Inflammation, genes and zinc in ageing and age-related diseases

Abstract

Lifelong antigenic burden determines a condition of chronic inflammation, with increased lymphocyte activation and pro-inflammatory cytokine production. A large number of studies have documented changes in Zn metabolism in experimental animal models of acute and chronic inflammation and in human chronic inflammatory diseases. In particular, modification of zinc plasma concentration as well as intracellular disturbance of antioxidant intracellular pathways have been found associated to age-related inflammatory diseases, like atherosclerosis. Zinc deficiency is extremely diffused in aged people that are educated to avoid meat and other high Zn-content foods due to fear of cholesterol. Rather, they increase consumption of refined wheat products that lack of Zn, magnesium and other critical nutrients in consequence of refining process. On the other hand, plasma concentration of metallic ions like Zn is influenced by pro-inflammatory cytokines production. A major target of Zn may be NF-kB, a transcription factor critical for the expression of many pro-inflammatory cytokines whose production is finely regulated by extra- and intracellular activating and inhibiting factors interacting with regulatory elements on cytokine genes.
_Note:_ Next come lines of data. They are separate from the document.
(** A model that echoes its prompt: the response of the turn is the echo
    of the context-and-question prompt, not of the routing prompt. *)
Lemma completed_turn_writes_one_branch_witness :
  exists st visited tr',
    app_invoke echo_world (initial_state rag_query []) []
      = (Ok (st, visited), tr')
    /\ documents st = Some ["DTC is a code."]
    /\ weather_data st = None
    /\ response st
       = Some ("Answer to: " ++ rag_prompt "DTC is a code." rag_query).
Proof.
  assert (E : exists st visited tr',
             app_invoke echo_world (initial_state rag_query []) []
             = (Ok (st, visited), tr')
             /\ documents st = Some ["DTC is a code."]
             /\ weather_data st = None)
    by (do 3 eexists; split; [vm_compute; reflexivity | split; reflexivity]).
  destruct E as (st & visited & tr' & E & Hd & Hw).
  exists st, visited, tr'. split; [exact E|]. split; [exact Hd|].
  split; [exact Hw|].
  destruct (completed_turn_writes_one_branch
              echo_world rag_query [] [] st visited tr' E)
    as (_ & (text & Hr & Hm) & _).
  rewrite Hd, Hw in Hm. vm_compute in Hm. injection Hm as Hm.
  rewrite Hr, <- Hm. reflexivity.
Defined.

(** ** Page ranges of the ingestion parser *)

Section StableSort.

Lemma insert_by_start_perm (x : ServiceInfo) (l : list ServiceInfo) :
  Permutation (insert_by_start x l) (x :: l).
Proof.
  induction l as [|y l IH]; simpl; [reflexivity|].
  destruct (start x <=? start y)%nat; [reflexivity|].
  rewrite IH. apply perm_swap.
Qed.

Lemma sorted_by_start_perm (l : list ServiceInfo) :
  Permutation (sorted_by_start l) l.
Proof.
  induction l as [|x l IH]; simpl; [reflexivity|].
  rewrite insert_by_start_perm. now constructor.
Qed.

Lemma insert_by_start_sorted (x : ServiceInfo) (l : list ServiceInfo) :
  StronglySorted le (map start l) ->
  StronglySorted le (map start (insert_by_start x l)).
Proof.
  induction l as [|y l IH]; simpl; intros Hs.
  - repeat constructor.
  - destruct (start x <=? start y)%nat eqn:E.
    + apply Nat.leb_le in E. simpl. constructor; [exact Hs|].
      inversion Hs as [|? ? Hs' Hall]; subst.
      constructor; [exact E|].
      eapply Forall_impl; [|exact Hall]. simpl. intros; lia.
    + apply Nat.leb_gt in E. simpl.
      inversion Hs as [|? ? Hs' Hall]; subst.
      constructor; [now apply IH|].
      assert (P : Permutation (map start (insert_by_start x l))
                              (start x :: map start l))
        by (change (start x :: map start l) with (map start (x :: l));
            apply Permutation_map, insert_by_start_perm).
      eapply Permutation_Forall; [symmetry; exact P|].
      constructor; [lia | exact Hall].
Qed.

Lemma sorted_by_start_sorted (l : list ServiceInfo) :
  StronglySorted le (map start (sorted_by_start l)).
Proof.
  induction l as [|x l IH]; simpl; [constructor|].
  now apply insert_by_start_sorted.
Qed.

Lemma in_firstn_in {A : Type} (k : nat) (l : list A) (y : A) :
  In y (firstn k l) -> In y l.
Proof.
  revert k. induction l as [|x l IH]; intros k H.
  - rewrite firstn_nil in H. exact H.
  - destruct k as [|k]; simpl in H; [contradiction|].
    destruct H as [->|H]; [now left | right; eauto].
Qed.

Lemma firstn_sorted (k : nat) (l : list nat) :
  StronglySorted le l -> StronglySorted le (firstn k l).
Proof.
  revert k. induction l as [|x l IH]; intros k Hs.
  - rewrite firstn_nil. constructor.
  - destruct k as [|k]; simpl; [constructor|].
    inversion Hs as [|? ? Hs' Hall]; subst.
    constructor; [now apply IH|].
    rewrite Forall_forall in *. intros y Hy. apply Hall.
    eapply in_firstn_in; exact Hy.
Qed.

Lemma sorted_nth_le (l : list nat) (i j a b : nat) :
  StronglySorted le l -> i <= j ->
  nth_error l i = Some a -> nth_error l j = Some b -> a <= b.
Proof.
  intros Hs. revert i j. induction Hs as [|x l Hs IH Hall]; intros i j Hij Hi Hj.
  - destruct i; discriminate.
  - destruct i as [|i], j as [|j]; simpl in *; try lia.
    + inversion Hi; inversion Hj; lia.
    + inversion Hi; subst. rewrite Forall_forall in Hall.
      apply Hall. eapply nth_error_In; exact Hj.
    + eapply IH; [|exact Hi|exact Hj]. lia.
Qed.

End StableSort.

Section EndMarkers.
Variable n : nat.

Lemma add_end_markers_starts (l : list ServiceInfo) :
  map start (add_end_markers n l) = map start l.
Proof.
  induction l as [|r [|r' rest] IH]; try reflexivity.
  change (add_end_markers n (r :: r' :: rest))
    with (with_end r (start r') :: add_end_markers n (r' :: rest)).
  cbn [map]. now rewrite IH.
Qed.

Lemma add_end_markers_length (l : list ServiceInfo) :
  length (add_end_markers n l) = length l.
Proof.
  rewrite <- (length_map start), add_end_markers_starts. apply length_map.
Qed.

(** The entry at position [i] is the old one with its end set to the
    start of the entry after it, or to [n] when it is the last. *)
Lemma add_end_markers_nth (l : list ServiceInfo) (i : nat) (a : ServiceInfo) :
  nth_error (add_end_markers n l) i = Some a ->
  exists r,
    nth_error l i = Some r
    /\ a = with_end r (match nth_error l (S i) with
                       | Some r' => start r'
                       | None => n
                       end).
Proof.
  revert i. induction l as [|r [|r' rest] IH]; intros i H.
  - destruct i; discriminate.
  - destruct i as [|i]; simpl in H.
    + inversion H. exists r. split; reflexivity.
    + destruct i; discriminate.
  - change (add_end_markers n (r :: r' :: rest))
      with (with_end r (start r') :: add_end_markers n (r' :: rest)) in H.
    destruct i as [|i].
    + inversion H. exists r. split; reflexivity.
    + apply IH in H as (r0 & Hr0 & ->). exists r0. split; [exact Hr0|reflexivity].
Qed.
End EndMarkers.

Section Scan.
Variable findall : string -> list service_match.

Lemma dict_set_Forall {V : Type} (P : V -> Prop) (k : string) (v : V)
  (d : list (string * V)) :
  P v -> Forall (fun kv => P (snd kv)) d ->
  Forall (fun kv => P (snd kv)) (dict_set k v d).
Proof.
  intros Hv. induction d as [|[k' v'] d IH]; simpl; intros Hd.
  - repeat constructor. exact Hv.
  - inversion Hd; subst.
    destruct (String.eqb k k'); constructor; auto.
Qed.

Lemma record_matches_bound (page_num bound : nat) (ms : list service_match)
  (idx : list (string * ServiceInfo)) :
  page_num < bound ->
  Forall (fun kv => start (snd kv) < bound) idx ->
  Forall (fun kv => start (snd kv) < bound)
         (fold_left (record_match page_num) ms idx).
Proof.
  intros Hb. revert idx. induction ms as [|[[sec name] hex] ms IH];
    intros idx Hidx; simpl; [exact Hidx|].
  apply IH.
  apply (dict_set_Forall (fun v => start v < bound)); [exact Hb | exact Hidx].
Qed.

Lemma scan_pages_bound (pages : list string) (page_num bound : nat)
  (idx : list (string * ServiceInfo)) :
  page_num + length pages <= bound ->
  Forall (fun kv => start (snd kv) < bound) idx ->
  Forall (fun kv => start (snd kv) < bound)
         (scan_pages findall pages page_num idx).
Proof.
  revert page_num idx. induction pages as [|text rest IH];
    intros page_num idx Hb Hidx; simpl in *; [exact Hidx|].
  apply IH; [lia|]. apply record_matches_bound; [lia | exact Hidx].
Qed.

(** Every service that was found starts on a page of the document. *)
Lemma service_index_starts (pages : list string) :
  Forall (fun r => start r < length pages)
         (dict_values (scan_pages findall pages 0 [])).
Proof.
  unfold dict_values. rewrite Forall_map.
  apply (scan_pages_bound pages 0 (length pages) []); [simpl; lia | constructor].
Qed.

Lemma sorted_ranges_starts (pages : list string) :
  Forall (fun r => start r < length pages)
    (firstn 5 (sorted_by_start (dict_values (scan_pages findall pages 0 [])))).
Proof.
  rewrite Forall_forall. intros r Hr.
  apply in_firstn_in in Hr.
  apply (Permutation_in _ (sorted_by_start_perm _)) in Hr.
  pose proof (service_index_starts pages) as H.
  rewrite Forall_forall in H. now apply H.
Qed.

End Scan.

Lemma nth_error_start (l : list ServiceInfo) (i : nat) (r : ServiceInfo) :
  nth_error l i = Some r -> nth_error (map start l) i = Some (start r).
Proof. intros H. rewrite nth_error_map, H. reflexivity. Qed.

(** C10.  For every document, the page ranges computed by the parser are in
    ascending order of start page and number at most 5; the end of each
    range is the start of the next one and the end of the last range is the
    page count of the document; every range has start <= end <= page
    count, and the pages of two different ranges never overlap. *)
Theorem page_ranges_sorted_contiguous
  (findall : string -> list service_match) (pages : list string) :
  StronglySorted le (map start (page_ranges findall pages))
  /\ length (page_ranges findall pages) <= 5
  /\ (forall i a b,
        nth_error (page_ranges findall pages) i = Some a ->
        nth_error (page_ranges findall pages) (S i) = Some b ->
        end_ a = Some (start b))
  /\ (forall front a,
        page_ranges findall pages = (front ++ [a])%list ->
        end_ a = Some (length pages))
  /\ (forall a,
        In a (page_ranges findall pages) ->
        exists e, end_ a = Some e /\ start a <= e <= length pages)
  /\ (forall i j a b p,
        i < j ->
        nth_error (page_ranges findall pages) i = Some a ->
        nth_error (page_ranges findall pages) j = Some b ->
        In p (pages_of a) -> ~ In p (pages_of b)).
Proof.
  unfold page_ranges.
  set (n := length pages).
  set (l := firstn 5 (sorted_by_start
                        (dict_values (scan_pages findall pages 0 [])))).
  assert (Hsorted : StronglySorted le (map start l)).
  { subst l. rewrite <- firstn_map. apply firstn_sorted, sorted_by_start_sorted. }
  assert (Hbound : Forall (fun r => start r < n) l)
    by apply sorted_ranges_starts.
  rewrite Forall_forall in Hbound.
  (* the end of the range at position [i] *)
  assert (Hend : forall i a,
             nth_error (add_end_markers n l) i = Some a ->
             exists r e,
               nth_error l i = Some r /\ start a = start r
               /\ end_ a = Some e /\ start r <= e <= n
               /\ (forall r', nth_error l (S i) = Some r' -> e = start r')
               /\ (nth_error l (S i) = None -> e = n)).
  { intros i a Ha. apply add_end_markers_nth in Ha as (r & Hr & ->).
    exists r. destruct (nth_error l (S i)) as [r'|] eqn:E.
    - exists (start r'). repeat split; try reflexivity; try exact Hr.
      + eapply (sorted_nth_le (map start l) i (S i)); eauto using nth_error_start.
      + apply Nat.lt_le_incl, Hbound. eapply nth_error_In; exact E.
      + intros r'' H; inversion H; reflexivity.
      + discriminate.
    - exists n. repeat split; try reflexivity; try exact Hr.
      + apply Nat.lt_le_incl, Hbound. eapply nth_error_In; exact Hr.
      + discriminate. }
  split; [now rewrite add_end_markers_starts|].
  split; [rewrite add_end_markers_length; subst l; apply firstn_le_length|].
  split; [|split; [|split]].
  - intros i a b Ha Hb.
    destruct (Hend _ _ Ha) as (r & e & _ & _ & He & _ & Hnext & _).
    destruct (Hend _ _ Hb) as (r' & e' & Hr' & Hsb & _).
    rewrite He, Hsb. f_equal. now apply Hnext.
  - intros front a Hrs.
    assert (Ha : nth_error (add_end_markers n l) (length front) = Some a).
    { rewrite Hrs, nth_error_app2, Nat.sub_diag by lia. reflexivity. }
    destruct (Hend _ _ Ha) as (r & e & _ & _ & He & _ & _ & Hlast).
    rewrite He. f_equal. apply Hlast. apply nth_error_None.
    rewrite <- (add_end_markers_length n l), Hrs, length_app. simpl. lia.
  - intros a Hin. apply In_nth_error in Hin as [i Ha].
    destruct (Hend _ _ Ha) as (r & e & _ & Hs & He & Hle & _).
    exists e. split; [exact He | lia].
  - intros i j a b p Hij Ha Hb Hpa Hpb.
    destruct (Hend _ _ Ha) as (r & e & Hr & Hsa & He & _ & Hnext & Hlast).
    destruct (Hend _ _ Hb) as (r' & e' & Hr' & Hsb & He' & _).
    unfold pages_of in Hpa, Hpb. rewrite He in Hpa. rewrite He' in Hpb.
    apply in_seq in Hpa. apply in_seq in Hpb.
    assert (Hnx : exists r1, nth_error l (S i) = Some r1).
    { destruct (nth_error l (S i)) eqn:E; [eauto|].
      apply nth_error_None in E.
      assert (j < length l) by (apply nth_error_Some; congruence). lia. }
    destruct Hnx as [r1 Hr1].
    assert (start r1 <= start r').
    { eapply (sorted_nth_le (map start l) (S i) j); eauto using nth_error_start. }
    rewrite (Hnext r1 Hr1) in Hpa. lia.
Qed.

(** On the demo document the index page is overridden by the later
    definitions, and the three ranges tile pages 3..7. *)
Lemma page_ranges_sorted_contiguous_witness :
  map (fun r => (service_name r, start r, end_ r))
      (page_ranges demo_findall demo_pages)
  = [("DiagnosticSessionControl", 3, Some 5);
     ("ECUReset", 5, Some 5);
     ("ReadDTCInformation", 5, Some 7)]
  /\ (forall a,
        In a (page_ranges demo_findall demo_pages) ->
        exists e, end_ a = Some e /\ start a <= e <= length demo_pages)
  /\ StronglySorted le (map start (page_ranges demo_findall demo_pages)).
Proof.
  split; [reflexivity|].
  destruct (page_ranges_sorted_contiguous demo_findall demo_pages)
    as (Hs & _ & _ & _ & Hin & _).
  split; [exact Hin | exact Hs].
Defined.

(* ================================================================== *)
(** * Part III.  Further properties of the code                        *)
(* ================================================================== *)

(** ** Normalisation of the router's decision *)

Lemma isspace_lower_char (c : ascii) : isspace (lower_char c) = isspace c.
Proof.
  destruct c as [b0 b1 b2 b3 b4 b5 b6 b7].
  destruct b0, b1, b2, b3, b4, b5, b6, b7; reflexivity.
Qed.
Moreover, this factor is regulated by the expression of specific cellular genes involved in inflammation. So it is not surprising that Zn deficiency is constantly observed in aged patients affected by infectious diseases. On the other hand, cytokine genes are highly polymorphic and some of these polymorphisms have been found associated to age-related diseases as atherosclerosis. Therefore, Zn deficiency in individuals genetically predisposed to a dis-regulation of inflammation response, may play a crucial role, in causing adverse events and in reducing the probability of a successful aging.